Extreme cars, like the Lotus Seven and more recently the Ariel Atom, have always made history in what relates to dynamics and driving pleasure. KTM, a traditional Austrian motorcycle manufacturer, has decided last year to write its own name in this book with the X-Bow, its first adventure in the world of four wheels. And what an adventure it has proven to be with the official presentation of the first X-Bow ready for production, the special series Dallara.
Named after the Italian racing car specialist, the Dallara series will have only 100 units made in order to start production in great style. Not that the car needs this sort of thing, but any help for a beginner is always welcome. And what a beginner this little Austrian machine is: only 750 kg, a 2-litre TFSI engine made by Audi, delivering 240 cv and 310 Nm, a competition-tuned chassis (with the option of a motor racing chassis, that offers highly adjustable suspension) and the amazing looks that come along with it.

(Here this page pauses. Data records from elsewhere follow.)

(** * AI travel agent: orchestrator, style classifier and reconciliation pass

    A shallow embedding of the Python sources

      - [agents/stylist.py]      (keyword scoring of a request),
      - [agents/planner.py], [agents/reviewer.py] (the [process] entry points
                                  and the planner's choice of a template),
      - [mcp_server/server.py]   (command log and [process_travel_request]),
      - [app.py]                 (the form check and the flight links of the
                                  request handler, the repairs applied to the
                                  final itinerary and the budget summary),
      - [tools/weather_tool.py]  (the daily forecast),

    together with the properties of the specification that concern them.

    Python values are modelled by a JSON-like datatype; a dictionary is an
    association list in insertion order, because [str(query)] depends on that
    order.  Code that can raise is written in an error monad; code that
    mutates the server object threads the server state explicitly.

    Modelling conventions, used throughout:
      - a Python [str] is a Rocq [string], i.e. the UTF-8 bytes of the text;
        substring search and comparison on bytes agree with Python's on code
        points; slicing and lower-casing are exact on ASCII text;
      - a Python [int] is a [Z]; a Python [float] is modelled by an exact
        rational [Q] (no rounding, no NaN, no infinities);
      - time stamps and console output are left out. *)

From Stdlib Require Import ZArith QArith Qround Qabs Lqa Ascii String DecimalString.
From stdpp Require Import base option list strings gmap sorting.

Set Warnings "-register-all".
Local Open Scope Z_scope.

(** ** Python values *)

Module Py.

Inductive json : Type :=
| JNull
| JBool (b : bool)
| JInt (z : Z)
| JFloat (q : Q)
| JStr (s : string)
| JArr (l : list json)
| JObj (kv : list (string * json)).

(** The exceptions the modelled code can raise. *)
Inductive exn : Type :=
| KeyError | IndexError | TypeError | AttributeError | ValueError.

Inductive result (A : Type) : Type :=
| Ok (a : A)
| Raise (e : exn).
Arguments Ok {A} a.
Arguments Raise {A} e.

#[global] Instance result_ret : MRet result := fun A a => Ok a.
#[global] Instance result_bind : MBind result := fun A B f m =>
  match m with
  | Ok a => f a
  | Raise e => Raise e
  end.
#[global] Instance result_fmap : FMap result := fun A B f m =>
  match m with
  | Ok a => Ok (f a)
  | Raise e => Raise e
  end.

Definition is_ok {A} (r : result A) : bool :=
  match r with Ok _ => true | Raise _ => false end.

(** [try: ... except Exception: d] *)
Definition catch {A} (r : result A) (d : A) : A :=
  match r with Ok a => a | Raise _ => d end.

(** Monadic map over a list: the loop [for x in l: ...] whose body may
    raise; the first exception aborts the loop. *)
Fixpoint mapM {A B} (f : A -> result B) (l : list A) : result (list B) :=
  match l with
  | [] => Ok []
  | x :: l' =>
      y ← f x;
      ys ← mapM f l';
      Ok (y :: ys)
  end.

(** *** Dictionaries *)

Fixpoint dict_lookup (k : string) (kv : list (string * json)) : option json :=
  match kv with
  | [] => None
  | (k', v) :: kv' => if String.eqb k k' then Some v else dict_lookup k kv'
  end.

(** [d[k] = v] keeps the position of an existing key and appends a new one. *)
Fixpoint dict_set (k : string) (v : json) (kv : list (string * json))
  : list (string * json) :=
  match kv with
  | [] => [(k, v)]
  | (k', v') :: kv' =>
      if String.eqb k k' then (k', v) :: kv' else (k', v') :: dict_set k v kv'
  end.

(** [d.get(k, dflt)]: only dictionaries have [get]. *)
Definition get (d : json) (k : string) (dflt : json) : result json :=
  match d with
  | JObj kv => Ok (default dflt (dict_lookup k kv))
  | _ => Raise AttributeError
  end.

(** [d.get(k)] is [d.get(k, None)]. *)
Definition get_ (d : json) (k : string) : result json := get d k JNull.

(** [d[k]] with a string key. *)
Definition getitem (d : json) (k : string) : result json :=
  match d with
  | JObj kv =>
      match dict_lookup k kv with
      | Some v => Ok v
      | None => Raise KeyError
      end
  | _ => Raise TypeError
  end.

(** [d[k] = v] with a string key. *)
Definition setitem (d : json) (k : string) (v : json) : result json :=
  match d with
  | JObj kv => Ok (JObj (dict_set k v kv))
  | _ => Raise TypeError
  end.

(** [k in d] for a dictionary [d]. *)
Definition has_key (k : string) (kv : list (string * json)) : bool :=
  bool_decide (is_Some (dict_lookup k kv)).

(** *** Sequences *)

Definition chars (s : string) : list json :=
  (λ c, JStr (String c EmptyString)) <$> list_ascii_of_string s.

(** [x[i]] with a non-negative integer index. *)
Definition index (x : json) (i : nat) : result json :=
  match x with
  | JArr l => match l !! i with Some v => Ok v | None => Raise IndexError end
  | JStr s => match chars s !! i with Some v => Ok v | None => Raise IndexError end
  | JObj _ => Raise KeyError
  | _ => Raise TypeError
  end.

(** [len(x)] *)
Definition len (x : json) : result nat :=
  match x with
  | JArr l => Ok (length l)
  | JStr s => Ok (String.length s)
  | JObj kv => Ok (length kv)
  | _ => Raise TypeError
  end.

(** The elements a [for] loop visits. *)
Definition iter (x : json) : result (list json) :=
  match x with
  | JArr l => Ok l
  | JObj kv => Ok ((λ p, JStr p.1) <$> kv)
  | JStr s => Ok (chars s)
  | _ => Raise TypeError
  end.

(** *** Numbers and truth values *)

(** The numeric value of an [int], [float] or [bool] ([bool] is a subclass
    of [int] in Python). *)
Definition num_val (x : json) : option Q :=
  match x with
  | JBool b => Some (if b then 1%Q else 0%Q)
  | JInt z => Some (inject_Z z)
  | JFloat q => Some q
  | _ => None
  end.

(** [isinstance(x, (int, float))] *)
Definition is_number (x : json) : bool := bool_decide (is_Some (num_val x)).

Definition number (x : json) : result Q :=
  match num_val x with Some q => Ok q | None => Raise TypeError end.

(** [int(q)] on a number: truncation towards zero. *)
Definition trunc (q : Q) : Z := Z.quot (Qnum q) (Zpos (Qden q)).

Definition Qgtb (a b : Q) : bool := negb (Qle_bool a b).
Definition Qgeb (a b : Q) : bool := Qle_bool b a.

(** [bool(x)] *)
Definition truthy (x : json) : bool :=
  match x with
  | JNull => false
  | JBool b => b
  | JInt z => negb (z =? 0)
  | JFloat q => negb (Qeq_bool q 0)
  | JStr s => negb (String.eqb s "")
  | JArr l => negb (bool_decide (l = []))
  | JObj kv => negb (bool_decide (kv = []))
  end.

(** [a or b] *)
Definition or_else (a b : json) : json := if truthy a then a else b.

(** [a == b] *)
Fixpoint py_eq (a b : json) {struct a} : bool :=
  match a, b with
  | JNull, JNull => true
  | JStr s, JStr t => String.eqb s t
  | JArr l, JArr m =>
      (fix go (l m : list json) {struct l} : bool :=
         match l, m with
         | [], [] => true
         | x :: l', y :: m' => py_eq x y && go l' m'
         | _, _ => false
         end) l m
  | JObj kv, JObj kw =>
      (length kv =? length kw)%nat &&
      (fix go (kv : list (string * json)) {struct kv} : bool :=
         match kv with
         | [] => true
         | (k, v) :: kv' =>
             match dict_lookup k kw with
             | Some w => py_eq v w
             | None => false
             end && go kv'
         end) kv
  | _, _ =>
      match num_val a, num_val b with
      | Some x, Some y => Qeq_bool x y
      | _, _ => false
      end
  end.

(** *** Strings *)

Definition lower_ascii (c : ascii) : ascii :=
  let n := nat_of_ascii c in
  if ((65 <=? n) && (n <=? 90))%nat then ascii_of_nat (n + 32) else c.

(** [s.lower()], exact on ASCII and on caseless scripts. *)
Fixpoint lower (s : string) : string :=
  match s with
  | EmptyString => EmptyString
  | String c s' => String (lower_ascii c) (lower s')
  end.

(** [needle in hay] *)
Fixpoint contains (needle hay : string) : bool :=
  String.prefix needle hay ||
  match hay with
  | EmptyString => false
  | String _ hay' => contains needle hay'
  end.

Definition str_of_Z (z : Z) : string := NilZero.string_of_int (Z.to_int z).

Definition hex_digit (n : nat) : ascii :=
  if (n <? 10)%nat then ascii_of_nat (48 + n) else ascii_of_nat (87 + n).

This profile allows the car to reach 100 km/h from 0 in 3.9 s. Fuel consumption, nonetheless, is only 13.3 km/l. This proves high performance cars that want to be environmentally friendly do not necessarily have to use hybrid technology. They only must lose weight! In X-Bow’s case, that weight includes the roof, the windshield and all sorts of comfort devices, such as air-conditioning (why for, in a roofless vehicle?) and radio, CD player or any other entertainment device. For the owner of such a car, music is the engine’s noise.
The Dallara special series brings bodywork, aerodynamic parts and wheel mudguards in carbon, instead of plastic, quick release/locking device for the wheels, removable steering wheel, adjustable suspension, mechanical limited slip differential and a metal plaque with the serial number of the car in the interior. Almost needless to say, all 100 units have already been sold, what leaves anyone in love with the car only two choices: wait until someone sells its X-Bow Dallara or buy a “regular” X-Bow. Production starts in the middle of the year in Graz, Austria, and will reach 500 units in 2008. In the following years, it is expected to top 1,000 units annually, considering demand does not make it necessary to increase production. Good luck, rookie!